Uzi felt a sense of pride as they approached the
New York
. He pushed it aside and concentrated, ready to lend a hand as the landing pad grew larger through the windshield.

“Holy shit,” Rodman said. “He wasn’t kidding about the deck being full.”

“You can do this.”

“Find out soon enough. I’m bringing us in closer than I should before switching over to a hover. Hover uses—”

“More fuel. I remember.”

Waiting till the last possible moment, Rodman cut back on the thrust and, using the thumbwheel, began transitioning the nacelles to a vertical orientation.

The pace of the blinking red fuel light immediately quickened. An alarm sounded. Moving to hover mode was like sucking the last drops of water from a cup with a straw.

“Call out airspeed and altitude,” Rodman said.

Uzi tore his eyes from the flight deck. “Twenty knots, 475 feet. Eight knots, 410. Bring us in lower—drop, drop, drop!”

Rodman corrected—and then overcompensated. They fell toward the water, like an elevator in free fall.

“Holy Christ, too low!”

The plane rose abruptly, like an amusement park ride, rocking side to side.

“Wave off,” the air boss yelled over the radio. “Wave off!”

“Negative,” Rodman said. “No gas.”

Rodman brought them along the port side, as if to parallel park. There were two slots open; spot four was exactly where Dunbar said it would be, on the edge, behind the hangar and in front of another chopper.

A sizable CH-53 Super Stallion helicopter sat to their right.

They were swaying wildly as Rodman attempted to line up the Osprey with the margin of the flight deck.

He was overcontrolling the aircraft. Uzi knew it, Rodman knew it—but this was where actual in-flight scenarios came into play. Simulators could only take you so far.

A crewman in a yellow jacket and helmet began moving his arms, using hand signals to guide them in.

Rodman inched over the port side and hovered there a long second, the wings continuing to rock from side to side, the rotors coming dangerously close to striking the helicopter on his right.

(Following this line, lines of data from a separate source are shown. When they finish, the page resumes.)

(* ===== verification/ConsensusRound.v ===== *)
(** * A consensus round

    The class [Consensus] (Consensus.h): the phases of a round, the positions
    of peers and the disputes between them and ours.  Operations run over the
    state, the state of the adaptor and the list of what the adaptor was told,
    in the order of the calls.  Dereferencing an empty [std::optional] is an
    error.  [timerEntry] and [startRoundInternal] call each other when the
    previous ledger turns out to be wrong; the recursion runs on fuel. *)

From Stdlib Require Import Floats.SpecFloat.
From S2P Require Import Prelude StateMonad Serializer LedgerHeader Consensus ConsensusTypes ConsensusState.
Open Scope Z_scope.

Section round.
Context {A : Type} `{T : Traits} `{!RoundAdaptor A} `{HashOrder}.
Implicit Types (c : Consensus) (r : ConsensusResult).

(** ** The monad *)

Abbreviation M := (ST (Consensus * (A * list Event))).

Definition get : M Consensus := fun st => Ok (st.1, st).
Definition modify (f : Consensus -> Consensus) : M () := fun st => Ok ((), (f st.1, st.2)).
Definition query {X} (q : Query X) : M X := fun st =>
  let '(x, a) := ask q st.2.1 in Ok (x, (st.1, (a, st.2.2))).
Definition notify (e : Event) : M () := fun st => Ok ((), (st.1, (tell e st.2.1, st.2.2 ++ [e]))).
Definition deref {X} (o : option X) : M X := fun st =>
  match o with Some x => Ok (x, st) | None => Throw "bad optional access" end.
Definition when (b : bool) (m : M ()) : M () := if b then m else mret ().

Definition get_result : M ConsensusResult := c ← get; deref (result_ c).
Definition modify_result (f : ConsensusResult -> ConsensusResult) : M () :=
  r ← get_result; modify (set_result (Some (f r))).

(** [MonitoredMode::set] *)
Definition setMode (m : ConsensusMode) : M () :=
  c ← get; _ ← notify (OnModeChange (mode_ c) m); modify (set_mode m).

Definition proposing c : bool := bool_decide (mode_ c = Proposing).
Definition numPositions c : Z := Z.of_nat (size (currPeerPositions_ c)).
Definition asCloseTime c (raw : Z) : Z := roundCloseTime raw (closeResolution_ c).
Definition their_position (p : PeerPosition_t) : N := position (proposal p).

(** ** Disputes *)

(** The vote of a peer on a new dispute. *)
Definition castVote (acquired : gmap N TxSet_t) (txID : N) (acc : bool * DisputedTx Tx_t)
    (x : N * PeerPosition_t) : bool * DisputedTx Tx_t :=
  match acquired !! their_position x.2 with
  | Some s => let '(b, d) := setVote acc.2 x.1 (set_exists txID s) in (acc.1 || b, d)
  | None => acc
  end.

Definition createDispute (o : TxSet_t) (x : N * bool) : M () :=
  c ← get; r ← get_result;
  tx ← deref (if x.2 then set_find x.1 (txns r) else set_find x.1 o);
  let txID := tx_id tx in
  match disputes r !! txID with
  | Some _ => mret ()
  | None =>
      let '(changed, dtx) := foldl (castVote (acquired_ c) txID)
        (false, newDispute tx (set_exists txID (txns r))) (order (currPeerPositions_ c)) in
      _ ← when changed (modify (set_peerUnchangedCounter 0));
      _ ← notify (ShareTx (tx_ dtx));
      modify_result (fun r => set_disputes (<[txID := dtx]> (disputes r)) r)
  end.

Definition createDisputes (o : TxSet_t) : M () :=
  r ← get_result;
  if decide (set_id o ∈ compares r) then mret ()
  else
    _ ← modify_result (fun r => set_compares ({[set_id o]} ∪ compares r) r);
    if (set_id (txns r) =? set_id o)%N then mret ()
    else for_each (createDispute o) (set_compare (txns r) o).

Definition updateDisputes (node : N) (other : TxSet_t) : M () :=
  r ← get_result;
  _ ← (if decide (set_id other ∈ compares r) then mret () else createDisputes other);
  r ← get_result;
  let vote (d : DisputedTx Tx_t) := setVote d node (set_exists (tx_id (tx_ d)) other) in
  _ ← modify_result (set_disputes ((fun d => (vote d).2) <$> disputes r));
  when (existsb (fun x => (vote x.2).1) (map_to_list (disputes r))) (modify (set_peerUnchangedCounter 0)).

(** ** Messages from peers *)

Definition gotTxSet (now : Z) (txSet : TxSet_t) : M () :=
  c ← get;
  if bool_decide (phase_ c = Accepted) then mret ()
  else
    _ ← modify (set_now now);
    let id := set_id txSet in
    match acquired_ c !! id with
    | Some _ => mret ()
    | None =>
        _ ← modify (set_acquired (<[id := txSet]> (acquired_ c)));
        match result_ c with
        | None => mret ()
        | Some _ =>
            for_each (fun x : N * PeerPosition_t =>
              when (their_position x.2 =? id)%N (updateDisputes x.1 txSet))
              (order (currPeerPositions_ c))
        end
    end.

Definition unVoteAll (peer : N) r : ConsensusResult :=
  set_disputes ((fun d => unVote d peer) <$> disputes r) r.

Definition peerProposalInternal (now : Z) (newPeerPos : PeerPosition_t) : M bool :=
  c ← get;
  if bool_decide (phase_ c = Accepted) then mret false
  else
    _ ← modify (set_now now);
    let newPeerProp := proposal newPeerPos in
    let peerID := nodeID newPeerProp in
    if negb (prevLedger newPeerProp =? prevLedgerID_ c)%N then mret false
    else if decide (peerID ∈ deadNodes_ c) then mret false
    else if (match currPeerPositions_ c !! peerID with
             | Some old => proposeSeq newPeerProp <=? proposeSeq (proposal old)
             | None => false
             end) then mret false
    else if isBowOut newPeerProp then
      _ ← modify (set_result (unVoteAll peerID <$> result_ c));
      _ ← modify (set_currPeerPositions (delete peerID (currPeerPositions_ c)));
      _ ← modify (set_deadNodes ({[peerID]} ∪ deadNodes_ c));
      mret true
    else
      _ ← modify (set_currPeerPositions (<[peerID := newPeerPos]> (currPeerPositions_ c)));
      _ ← when (isInitial newPeerProp)
            (modify (set_rawCloseTimes (mkCloseTimes
               (increment (prop_closeTime newPeerProp) (peers (rawCloseTimes_ c)))
               (self_time (rawCloseTimes_ c)))));
      _ ← match acquired_ c !! position newPeerProp with
          | None =>
              s ← query (acquireTxSet (position newPeerProp));
              match s with Some s => gotTxSet now s | None => mret () end
          | Some s =>
              match result_ c with Some _ => updateDisputes peerID s | None => mret () end
          end;
      mret true.

Definition peerProposal (now : Z) (newPeerPos : PeerPosition_t) : M bool :=
  c ← get;
  let peerID := nodeID (proposal newPeerPos) in
  let props := default [] (recentPeerPositions_ c !! peerID) in
  let props := if (10 <=? length props)%nat then tail props else props in
  _ ← modify (set_recentPeerPositions (<[peerID := props ++ [newPeerPos]]> (recentPeerPositions_ c)));
  peerProposalInternal now newPeerPos.

Definition playback_one (pos : PeerPosition_t) : M () :=
  c ← get;
  when (prevLedger (proposal pos) =? prevLedgerID_ c)%N
    (b ← peerProposalInternal (now_ c) pos; when b (notify (SharePosition pos))).
Definition playbackProposals : M () :=
  c ← get;
  for_each (fun x : N * list PeerPosition_t => for_each playback_one x.2) (order (recentPeerPositions_ c)).

(** ** Our own position *)

Definition leaveConsensus : M () :=
  c ← get;
  when (proposing c)
    (_ ← match result_ c with
         | Some r =>
             if isBowOut (our_position r) then mret ()
             else
               let p := bowOut (our_position r) (now_ c) in
               _ ← modify (set_result (Some (set_position p r)));
               notify (Propose p)
         | None => mret ()
         end;
     setMode Observing).

Definition closeLedger : M () :=
  _ ← modify (set_phase Establish);
  c ← get;
  _ ← modify (set_rawCloseTimes (mkCloseTimes (peers (rawCloseTimes_ c)) (now_ c)));
  _ ← modify (fun c => set_establishCounter 0 (set_peerUnchangedCounter 0 c));
  '(s, p) ← query (onClose (previousLedger_ c) (now_ c) (mode_ c));
  t ← query clockNow;
  _ ← modify (set_result (Some (set_roundTime (reset t) (newResult s p))));
  _ ← match acquired_ c !! set_id s with
      | Some _ => mret ()
      | None =>
          _ ← modify (set_acquired (<[set_id s := s]> (acquired_ c)));
          notify (ShareTxSet s)
      end;
  _ ← when (proposing c) (notify (Propose p));
  for_each (fun x : N * PeerPosition_t =>
    c ← get;
    match acquired_ c !! their_position x.2 with Some s => createDisputes s | None => mret () end)
    (order (currPeerPositions_ c)).
(* ===== verification/ConsensusLaws.v ===== *)
(** * What a consensus round relies on

    The laws of the parameters of [Consensus] (Consensus.h): sets of
    transactions are finite maps named by their identifier, and the adaptor
    hands out what it is asked for ([TraitsLaws], [RoundLaws]).  The rules for
    running the operations of ConsensusRound symbolically. *)

From S2P Require Import Prelude StateMonad Serializer LedgerHeader Consensus ConsensusTypes ConsensusState ConsensusRound.
Open Scope Z_scope.

(** ** Sets of transactions *)

Class TraitsLaws `{T : Traits} : Type := {
  contents : TxSet_t -> gmap N Tx_t;
  mcontents : MutableTxSet -> gmap N Tx_t;
  compare_limit : nat;
  exists_spec : forall k s, set_exists k s = bool_decide (is_Some (contents s !! k));
  find_spec : forall k s, set_find k s = contents s !! k;
  contents_id : forall s k x, contents s !! k = Some x -> tx_id x = k;
  set_id_inj : forall s s', set_id s = set_id s' -> contents s = contents s';
  mutable_of_spec : forall s, mcontents (mutable_of s) = contents s;
  set_of_spec : forall m, contents (set_of m) = mcontents m;
  mset_insert_spec : forall x m, mcontents (mset_insert x m) =
    match mcontents m !! tx_id x with
    | Some _ => mcontents m
    | None => <[tx_id x := x]> (mcontents m)
    end;
  mset_erase_spec : forall k m, mcontents (mset_erase k m) = delete k (mcontents m);
  compare_sound : forall s o k b, (k, b) ∈ set_compare s o ->
    contents s !! k <> contents o !! k /\ b = bool_decide (is_Some (contents s !! k));
  (* the comparison of large sets may stop early *)
  compare_complete : forall s o k,
    (size (dom (contents s) ∪ dom (contents o)) <= compare_limit)%nat ->
    contents s !! k <> contents o !! k -> exists b, (k, b) ∈ set_compare s o
}.

(** ** The adaptor *)

Section laws.
Context `{TL : TraitsLaws}.

(** All transactions in circulation, when they are few enough for
    comparisons to be complete. *)
Definition circulates (circ : option (gmap N Tx_t)) (s : TxSet_t) : Prop :=
  forall U, circ = Some U -> contents s ⊆ U /\ (size U <= compare_limit)%nat.

Lemma circulates_complete circ U s o k : circ = Some U -> circulates circ s -> circulates circ o ->
  contents s !! k <> contents o !! k -> exists b, (k, b) ∈ set_compare s o.
Proof.
  intros HU Hs Ho Hk. apply compare_complete; [|done].
  destruct (Hs U HU) as [Hs' HU'], (Ho U HU) as [Ho' _].
  etransitivity; [|exact HU']. rewrite <-(size_dom U). apply subseteq_size.
  apply subseteq_dom in Hs', Ho'. set_solver.
Qed.

(** Two sets in circulation that both have a transaction have the same. *)
Lemma circulates_agree circ U s o k x y : circ = Some U -> circulates circ s -> circulates circ o ->
  contents s !! k = Some x -> contents o !! k = Some y -> x = y.
Proof.
  intros HU Hs Ho Hx Hy. destruct (Hs U HU) as [Hs' _], (Ho U HU) as [Ho' _].
  apply (lookup_weaken _ _ _ _ Hx) in Hs'. apply (lookup_weaken _ _ _ _ Hy) in Ho'. congruence.
Qed.

Lemma exists_true k s : set_exists k s = true <-> is_Some (contents s !! k).
Proof. rewrite exists_spec. apply bool_decide_eq_true. Qed.
End laws.

(** [budget] bounds how often the network changes its mind about the
    previous ledger while an operation runs. *)
Class RoundLaws (A : Type) `{TL : TraitsLaws} `{!RoundAdaptor A} (circ : option (gmap N Tx_t))
    (budget : A -> nat) : Prop := {
  ask_budget : forall X (q : Query X) a, (budget (ask q a).2 <= budget a)%nat;
  tell_budget : forall e a, (budget (tell e a) <= budget a)%nat;
  getPrevLedger_budget : forall id l m a, (ask (getPrevLedger id l m) a).1 <> id ->
    (budget (ask (getPrevLedger id l m) a).2 < budget a)%nat;
  acquireLedger_id : forall id a l, (ask (acquireLedger id) a).1 = Some l -> lgr_id l = id;
  acquireTxSet_ok : forall id a s, (ask (acquireTxSet id) a).1 = Some s ->
    set_id s = id /\ circulates circ s;
  onClose_ok : forall l t m a s p, (ask (onClose l t m) a).1 = (s, p) ->
    position p = set_id s /\ circulates circ s /\ 0 <= proposeSeq p < 2 ^ 32
}.

(** ** Symbolic execution *)

Section run.
Context {A : Type} `{T : Traits} `{!RoundAdaptor A} `{HashOrder}.
Implicit Types (st : Consensus * (A * list Event)).

Lemma total_member {Y} (f : Consensus -> ST _ Y) st Q : total (f st.1) st Q -> total (get (A := A) ≫= f) st Q.
Proof. done. Qed.
Lemma total_assign {Y} g (f : () -> ST _ Y) st Q :
  total (f ()) (g st.1, st.2) Q -> total (modify (A := A) g ≫= f) st Q.
Proof. done. Qed.
Lemma total_assign' g st (Q : () -> _ -> Prop) : Q () (g st.1, st.2) -> total (modify (A := A) g) st Q.
Proof. done. Qed.
Lemma total_notify {Y} e (f : () -> ST _ Y) st Q :
  total (f ()) (st.1, (tell e st.2.1, st.2.2 ++ [e])) Q -> total (notify (A := A) e ≫= f) st Q.
Proof. done. Qed.
Lemma total_notify' e st (Q : () -> _ -> Prop) :
  Q () (st.1, (tell e st.2.1, st.2.2 ++ [e])) -> total (notify (A := A) e) st Q.
Proof. done. Qed.
Lemma total_query {X Y} (q : Query X) (f : X -> ST _ Y) st Q :
  total (f (ask q st.2.1).1) (st.1, ((ask q st.2.1).2, st.2.2)) Q -> total (query (A := A) q ≫= f) st Q.
Proof. unfold total, query, mbind, ST_bind. by destruct (ask q st.2.1). Qed.
Lemma total_deref {X Y} (o : option X) x (f : X -> ST (Consensus * (A * list Event)) Y) st Q :
  o = Some x -> total (f x) st Q -> total (deref (A := A) o ≫= f) st Q.
Proof. by intros ->. Qed.
Lemma total_get_result {Y} r (f : ConsensusResult -> ST _ Y) st Q :
  result_ st.1 = Some r -> total (f r) st Q -> total (get_result (A := A) ≫= f) st Q.
Proof. intros E Hf. unfold total, get_result, get, deref, mbind, ST_bind in *. by rewrite E. Qed.
Lemma total_modify_result {Y} r g (f : () -> ST _ Y) st Q :
  result_ st.1 = Some r -> total (f ()) (set_result (Some (g r)) st.1, st.2) Q ->
  total (modify_result (A := A) g ≫= f) st Q.
Proof. intros E Hf. unfold total, modify_result, get_result, get, deref, modify, mbind, ST_bind in *. by rewrite E. Qed.
Lemma total_modify_result' r g st (Q : () -> _ -> Prop) :
  result_ st.1 = Some r -> Q () (set_result (Some (g r)) st.1, st.2) -> total (modify_result (A := A) g) st Q.
Proof. intros E HQ. unfold total, modify_result, get_result, get, deref, modify, mbind, ST_bind in *. by rewrite E. Qed.
Lemma total_setMode {Y} m (f : () -> ST _ Y) st Q :
  total (f ()) (set_mode m st.1, (tell (OnModeChange (mode_ st.1) m) st.2.1, st.2.2 ++ [OnModeChange (mode_ st.1) m])) Q ->
  total (setMode (A := A) m ≫= f) st Q.
Proof. done. Qed.
Lemma total_ret_bind {X Y} (x : X) (f : X -> ST (Consensus * (A * list Event)) Y) st Q :
  total (f x) st Q -> total (mret x ≫= f) st Q.
Proof. done. Qed.
End run.

(** The statements of a block one after the other. *)
Ltac step :=
  lazymatch goal with
  | |- total (get ≫= _) _ _ => apply total_member
  | |- total (modify _ ≫= _) _ _ => apply total_assign
  | |- total (modify _) _ _ => apply total_assign'
  | |- total (notify _ ≫= _) _ _ => apply total_notify
  | |- total (notify _) _ _ => apply total_notify'
  | |- total (query _ ≫= _) _ _ => apply total_query
  | |- total (setMode _ ≫= _) _ _ => apply total_setMode
  | |- total (mret _ ≫= _) _ _ => apply total_ret_bind
  | |- total (mret _) _ _ => apply total_ret
  | |- total (get_result ≫= _) _ _ => eapply total_get_result; [eassumption|]
  | |- total (modify_result _ ≫= _) _ _ => eapply total_modify_result; [eassumption|]
  | |- total (modify_result _) _ _ => eapply total_modify_result'; [eassumption|]
  end; cbn [fst snd].
Ltac steps := repeat step.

A moment later, he stabilized the plane and lowered it slowly—but unevenly. The crewman held his arms straight out at his sides, then dropped them rapidly to his hips, signaling Rodman to bring it home.

But at that instant, the fuel pressure indicator dropped to nearly zero.

Every buzzer sounded. Every light on the forward display lit up.

And the Osprey dropped like a rock toward the flight deck.